The Tory leadership teams rolled into Belfast this afternoon, clad in metaphorical red, white and blue and eager to display their unionist credentials. But while all eyes were on Ulster, elsewhere the real scrap was happening at the Conservative Environment Network where proxies were battling it out for the two final contenders. In team Truss’s corner was Lord Goldsmith, the former MP now ensconced in ermine, while George Eustice, the soon-to-be-departed Environment Secretary, did the honours for Rishi Sunak.
The two men have both been jousting for their patrons but there was little sign of courtly behaviour on show. Eustice, who serves as Goldsmith’s boss in the department, accused Truss of refusing to recognise the importance of animal welfare in post-Brexit trade deals. Goldsmith meanwhile claimed Sunak never showed up to climate-related cabinet meetings as chancellor and said he tried to trim funds for international wildlife programmes. Attacks on rival candidates are to be expected of course but Steerpike’s eyebrows were raised when Goldsmith opted to turn his guns on his own side.
The Mayfair maverick was asked by the moderator about ‘some of her [Truss’s] very vocal supporters [who] are quite Net Zero skeptic’. Goldsmith responded by taking a pop at his fellow Tory peer and Truss-backer, Lord Frost, who has loudly voiced such criticisms. Goldsmith suggested that, despite briefings that Frost will be Truss’s chief of staff, the former Brexit negotiator will have far less influence in any such government than Kwasi Kwarteng and Simon Clarke, both of whom support Net Zero. He told the audience:
There are people in Liz’s camp – David Frost is an obvious example and I suspect is the reason I got that question – if you look at the candidate themselves, and the key people who’ve been pipped publicly for high office, these are people who I think can be relied upon. I think, you know, in the past I’ve often dreamt about seeing a well-publicised debate between Kwasi [Kwarteng] and David Frost, I’ve no doubt Kwasi would wipe the floor because he’s become an incredibly powerful advocate. And he believes this stuff. He’s really been through the details, and he’ll probably be Chancellor, he maybe the Business Secretary. Simon Clarke will be one of those two positions as well. He’s been my go-to person ever since I became a minister including even when he was on the backbenches. He’s just very sound on these issues. He’s intelligent, he’s thought them through and he understands these things. And those are the two key people in the campaign. And they’re people I completely trust on these issues.
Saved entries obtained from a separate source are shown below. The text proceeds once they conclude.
(** * Local-unit reports over the IFRC GO API

    A shallow embedding of the two report scripts of the repository,
    [extract_local_units.py] (the "simple" report, module [Simple]) and
    [extract_local_units_treemap.py] (the "treemap" report, module
    [Treemap]), and the properties their specification states about them.

    The network is an input of the model: the answer to the k-th GET of a
    listing URL is given by a function, so a run of a script is a pure
    function of those answers.  The [while True] loop of the fetcher is run
    with fuel; [None] means that the fuel ran out, never that the loop ended. *)

From Stdlib Require Import ZArith String Ascii List Lia.
From Stdlib Require Import Floats.PrimFloat Floats.FloatOps Floats.SpecFloat.
From Stdlib Require Import Numbers.Cyclic.Int63.Uint63.
From Stdlib Require Import Structures.OrderedTypeEx.
From stdpp Require Import base option list gmap strings sorting pretty.

(** ** Exceptions and fallible results *)

(** The exceptions that the scripts can meet.  [ConnectionError] and
    [HTTPError] are the two that their [except] clauses name;
    [ReadTimeout] stands for what [requests] raises besides them
    ([timeout=60] is passed to every GET); [KeyError] and [TypeError] are
    raised by the table library on a column that does not exist or does not
    hold numbers. *)
Inductive exn : Type :=
| ConnectionError
| HTTPError (status : Z)
| ReadTimeout
| KeyError (key : string)
| TypeError.
Lemma undo_ready (w : World) :
  ready w -> history (store w) <> [] ->
  let h := history (store w) in
  let w' := exec undo w in
  adjustments (store w') = previousAdjustments h /\
  history (store w') =
    newest 19 (take (length h - 1) h) ++
    [ {| HistoryEntry.adjustments := previousAdjustments h;
         HistoryEntry.imageData := None;
         HistoryEntry.timestamp := wall w (reads w) |} ].
Proof.
  intros Hr Hne h w'. subst w'. rewrite (undo_unfold w Hr Hne). fold h.
  set (w1 := with_store _ w).
  assert (Hr1 : ready w1).
  { destruct Hr as (img & cv & Hi & Hc). exists img, cv. auto. }
  destruct (updateAdjustment_ready KBrightness
              (brightness (previousAdjustments h)) w1 Hr1) as [Ha Hh _ _ _ _ _ _].
  rewrite Ha, Hh. unfold snapshot. subst w1.
  cbn -[set_knob previousAdjustments newest knob brightness].
  change (brightness (previousAdjustments h))
    with (knob KBrightness (previousAdjustments h)).
  rewrite set_knob_same. auto.
Qed.

Lemma previousAdjustments_snoc2 (pre : list HistoryEntry.t) (b c : HistoryEntry.t) :
  previousAdjustments (pre ++ [b; c]) = HistoryEntry.adjustments b.
Proof.
  unfold previousAdjustments. rewrite index_second_to_last, length_app. simpl.
  destruct (Nat.ltb_spec (length pre + 2) 2) as [H | _]; [lia |].
  replace (length pre + 2 - 2) with (length pre + 0) by lia.
  rewrite lookup_app_r by lia.
  replace (length pre + 0 - length pre) with 0 by lia. reflexivity.
Qed.

Lemma previousAdjustments_short (h : list HistoryEntry.t) :
  length h <= 1 -> previousAdjustments h = DEFAULT_ADJUSTMENTS.
Proof.
  intros H. unfold previousAdjustments. rewrite index_second_to_last.
  destruct (Nat.ltb_spec (length h) 2) as [_ | H2]; [reflexivity | lia].
Qed.
(** * Globa_Lingo_ relay server: a shallow embedding of the Socket.io core

    The development follows [backend/src/server.js] and its later revision
    (the one that adds the video-call room handlers), together with the
    Mongoose schema in [backend/src/models/Message.js].

    - The in-memory [activeUsers] table is a JavaScript [Map]; its iteration
      order is insertion order and the handlers search it with
      [Array.from(...).find], so it is an association list here.
    - Socket.io's [io.sockets.sockets] and [io.sockets.adapter.rooms] are
      finite maps ([gmap]); a room's member [Set] keeps insertion order and
      is a duplicate-free list.
    - The [Message] collection is a list of documents in insertion order; the
      [User] collection, which [populate] reads, is a finite map.
    - Every handler is a function from the server state, the connection that
      sent the event, the current time and the payload to the new state and
      the list of events emitted, in emission order.  A [try]/[catch] is a
      match on a completion ([Normal] or [Throw]).
    - Identifiers are canonical ObjectId strings, so [toString()] is the
      identity on them and casting never fails; strings stand for their
      sequences of code units.  A payload field is a value of its type or
      absent ([undefined], [None]); an event may also come without payload.
    - Time is an input: every handler is given the value [new Date()] has
      when it runs.  A handler runs to its end before the next one starts.

    The client's [SocketService] class and the reaction helpers of the chat
    page, which call and are called by these handlers, follow the server. *)

From Stdlib Require Import String Ascii List Bool Arith Lia Sorted Permutation.
From stdpp Require Import gmap strings list fin_maps sorting.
Steerpike wonders what Frost and some of Truss’s other supporters make of Goldsmith’s claims. The irony is of course that the Old Etonian is now being wheeled out to speak for her campaign, even though allies of Truss dismissed him in government as part of a protectionist ‘axis of evil’. It shows the inherent tensions within the Truss camp between those that are backing her purely to stop Rishi and others who want a much more free-market direction for the country.
Come 5 September, which faction of Truss-ites is going to be left disappointed?